Definition _envelope_verdict (policy : RiskPolicyDefinition) (deployments : list Deployment) (start : option LiveFuturesStart)
    : option RiskVerdict :=
  match futures policy ≫= FuturesRiskPolicy.live_capital_usd with
  | None => None
  | Some capital =>
      match start ≫= LiveFuturesStart.allocated_capital_usd with
      | None => Some (_deny FUTURES_LIVE_CAPITAL_EXCEEDED)
      | Some allocated =>
          let allocations := (λ item : Deployment, Deployment.allocated_capital item) <$> live_futures_books deployments in
          if (allocated <=? d0)%dec then Some (_deny FUTURES_LIVE_CAPITAL_EXCEEDED)
          else if existsb (λ a, negb (known_positive a)) allocations then Some (_deny FUTURES_LIVE_CAPITAL_EXCEEDED)
          else match exactly (committed ← exact_total (omap id allocations); exact_add committed allocated) with
          | None => Some (_deny FUTURES_LIVE_CAPITAL_EXCEEDED)
          | Some total => object_if (capital <? total)%dec FUTURES_LIVE_CAPITAL_EXCEEDED
          end
      end
  end.

Definition _external_entry_verdict (product_id : string) (book : DeploymentSnapshot) (contract_size : decimal)
    (venue : option FuturesVenueEvidence) : option RiskVerdict :=
  match venue with
  | None => None
  | Some v =>
      match exactly (base ← exact_signed_base book product_id; exact_div base contract_size) with
      | None => Some (_deny FUTURES_COLLATERAL_UNKNOWN)
      | Some held => if negb (is_whole held) then Some (_deny FUTURES_COLLATERAL_UNKNOWN) else _external_verdict product_id v held
      end
  end.

Definition contract_cap (policy : RiskPolicyDefinition) : Z :=
  match futures policy with None => 1 | Some f => effective_live_max_order_contracts f end.

(** The contracts ordered, held and in total. *)
Definition contract_counts (proposed : ProposedEntry) (book : DeploymentSnapshot) (contract_size quantity : decimal)
    : result (decimal * decimal * decimal) :=
  ordered ← exact_div quantity contract_size;
  base ← exact_signed_base book (entry_product_id proposed);
  size ← trapped (abs_ base) (Dec (Z.abs (coef base)) (exponent base));
  held ← exact_div size contract_size;
  total ← exact_add held ordered;
  Ok (ordered, held, total).

Definition _contracts_verdict (policy : RiskPolicyDefinition) (proposed : ProposedEntry) (book : DeploymentSnapshot)
    (contract_size : decimal) : option RiskVerdict :=
  match entry_quantity proposed with
  | None => Some (_deny FUTURES_ORDER_CONTRACTS_EXCEEDED)
  | Some quantity =>
      if (quantity <=? d0)%dec then Some (_deny FUTURES_ORDER_CONTRACTS_EXCEEDED)
      else match exactly (contract_counts proposed book contract_size quantity) with
      | None => Some (_deny FUTURES_ORDER_CONTRACTS_EXCEEDED)
      | Some (ordered, held, total) =>
          object_if ((ordered <=? d0)%dec || negb (is_whole ordered) || negb (is_whole held)
            || (of_Z (contract_cap policy) <? ordered)%dec || (of_Z (contract_cap policy) <? total)%dec)
            FUTURES_ORDER_CONTRACTS_EXCEEDED
      end
  end.

Definition covers_usd (policy : RiskPolicyDefinition) : bool :=
  bool_decide (RiskPolicyDefinition.quote_currency policy ∈ ["USD"; "USDC"]).

Definition required_reserve (current initial haircut : decimal) : result decimal :=
  projected ← exact_add current initial; exact_mul projected haircut.

Definition _margin_capacity_verdict (policy : RiskPolicyDefinition) (venue : option FuturesVenueEvidence) (initial : option decimal)
    : option RiskVerdict :=
  match venue, initial with
  | None, _ => None
  | Some _, None => Some (_deny FUTURES_COLLATERAL_UNKNOWN)
  | Some v, Some initial =>
      if (initial <=? d0)%dec then Some (_deny FUTURES_COLLATERAL_UNKNOWN)
      else match FuturesVenueEvidence.buying_power_usd v, FuturesVenueEvidence.initial_margin_usd v with
      | Some buying_power, Some current =>
          if (buying_power <? initial)%dec then Some (_deny FUTURES_BUYING_POWER_SHORT)
          else if negb (covers_usd policy) then Some (_deny FUTURES_COLLATERAL_UNKNOWN)
          else match futures policy with
          | None => Some (_deny FUTURES_COLLATERAL_RESERVE_SHORT)
          | Some f =>
              match FuturesRiskPolicy.live_spot_collateral_reserve_quote f with
              | None => Some (_deny FUTURES_COLLATERAL_RESERVE_SHORT)
              | Some reserve =>
                  match exactly (required_reserve current initial (FuturesRiskPolicy.peg_haircut f)) with
                  | None => Some (_deny FUTURES_COLLATERAL_RESERVE_SHORT)
                  | Some required =>
                      object_if ((required <=? d0)%dec || (reserve <? required)%dec) FUTURES_COLLATERAL_RESERVE_SHORT
                  end
              end
          end
      | _, _ => Some (_deny FUTURES_COLLATERAL_UNKNOWN)
      end
  end.

(** The margin already held, in a context wide enough for the exact product. *)
Definition decimal_digits (d : decimal) : Z := digits (coef d).

Definition _unpriced_capacity_verdict (policy : RiskPolicyDefinition) (venue : option FuturesVenueEvidence) : option RiskVerdict :=
  match venue with
  | None => None
  | Some v =>
      match FuturesVenueEvidence.buying_power_usd v, FuturesVenueEvidence.initial_margin_usd v with
      | Some buying_power, Some current =>
          if (buying_power <=? d0)%dec then Some (_deny FUTURES_BUYING_POWER_SHORT)
          else if negb (covers_usd policy) then Some (_deny FUTURES_COLLATERAL_UNKNOWN)
          else match futures policy with
          | None => Some (_deny FUTURES_COLLATERAL_RESERVE_SHORT)
          | Some f =>
              match FuturesRiskPolicy.live_spot_collateral_reserve_quote f with
              | None => Some (_deny FUTURES_COLLATERAL_RESERVE_SHORT)
              | Some reserve =>
                  let held := exact_product current (FuturesRiskPolicy.peg_haircut f) in
                  object_if (reserve <=? held)%dec FUTURES_COLLATERAL_RESERVE_SHORT
              end
          end
      | _, _ => Some (_deny FUTURES_COLLATERAL_UNKNOWN)
      end
  end.

Definition _start_venue_verdict (policy : RiskPolicyDefinition) (product_id : string) (start : option LiveFuturesStart)
    : option RiskVerdict :=
  match _evidence_verdict (start ≫= LiveFuturesStart.venue) (LiveFuturesStart.as_of <$> start) with
  | Some stale => Some stale
  | None =>
      match start with
      | None => None
      | Some st =>
          match LiveFuturesStart.venue st, LiveFuturesStart.contract st with
          | Some v, Some c =>
              _first [
                _external_verdict product_id v d0;
                _venue_state_verdict product_id (Some v) (Some (LiveFuturesStart.as_of st));
                _drift_verdict product_id (InstrumentContract.contract_size c) (Some v);
                _margin_capacity_verdict policy (Some v) (LiveFuturesStart.proposed_initial_margin_usd st)]
          | _, _ => None
          end
      end
  end.

Definition live_futures_deployment_verdict (policy : RiskPolicyDefinition) (covered : list string) (deployments : list Deployment)
    (start : option LiveFuturesStart) : option RiskVerdict :=
  match covered with
  | [product_id] =>
      let c := start ≫= LiveFuturesStart.contract in
      _first [
        live_futures_opt_in_verdict policy product_id;
        _occupied_verdict product_id deployments None;
        _envelope_verdict policy deployments start;
        _contract_kind_verdict c;
        _binding_product_verdict product_id c;
        _start_venue_verdict policy product_id start]
  | _ => Some (_deny FUTURES_LIVE_UNSUPPORTED)
  end.

Definition _standing_checks (policy : RiskPolicyDefinition) (proposed : ProposedEntry) (book : DeploymentSnapshot)
    (binding : BoundFuturesContract) (snapshots : list DeploymentSnapshot) (venue : option FuturesVenueEvidence)
    (as_of : option datetime) : list (option RiskVerdict) :=
  let product_id := entry_product_id proposed in
  let contract_size := InstrumentContract.contract_size (contract binding) in [
  live_futures_opt_in_verdict policy product_id;
  _contract_kind_verdict (Some (contract binding));
  _binding_product_verdict product_id (Some (contract binding));
  _occupied_verdict product_id (DeploymentSnapshot.deployment <$> snapshots)
    (Some (Deployment.id (DeploymentSnapshot.deployment book)));
  _evidence_verdict venue as_of;
  _drift_verdict product_id contract_size venue;
  _external_entry_verdict product_id book contract_size venue;
  _contracts_verdict policy proposed book contract_size;
  _venue_state_verdict product_id venue as_of].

· · · ·

• **What to produce**
Set down, unchanged, only those lines above that fall between the line with "Definition live_futures_deployment_verdict (policy" and the line with "product_id deployments None;", the two end lines included.

• **Answer to this task**
Definition live_futures_deployment_verdict (policy : RiskPolicyDefinition) (covered : list string) (deployments : list Deployment)
    (start : option LiveFuturesStart) : option RiskVerdict :=
  match covered with
  | [product_id] =>
      let c := start ≫= LiveFuturesStart.contract in
      _first [
        live_futures_opt_in_verdict policy product_id;
        _occupied_verdict product_id deployments None;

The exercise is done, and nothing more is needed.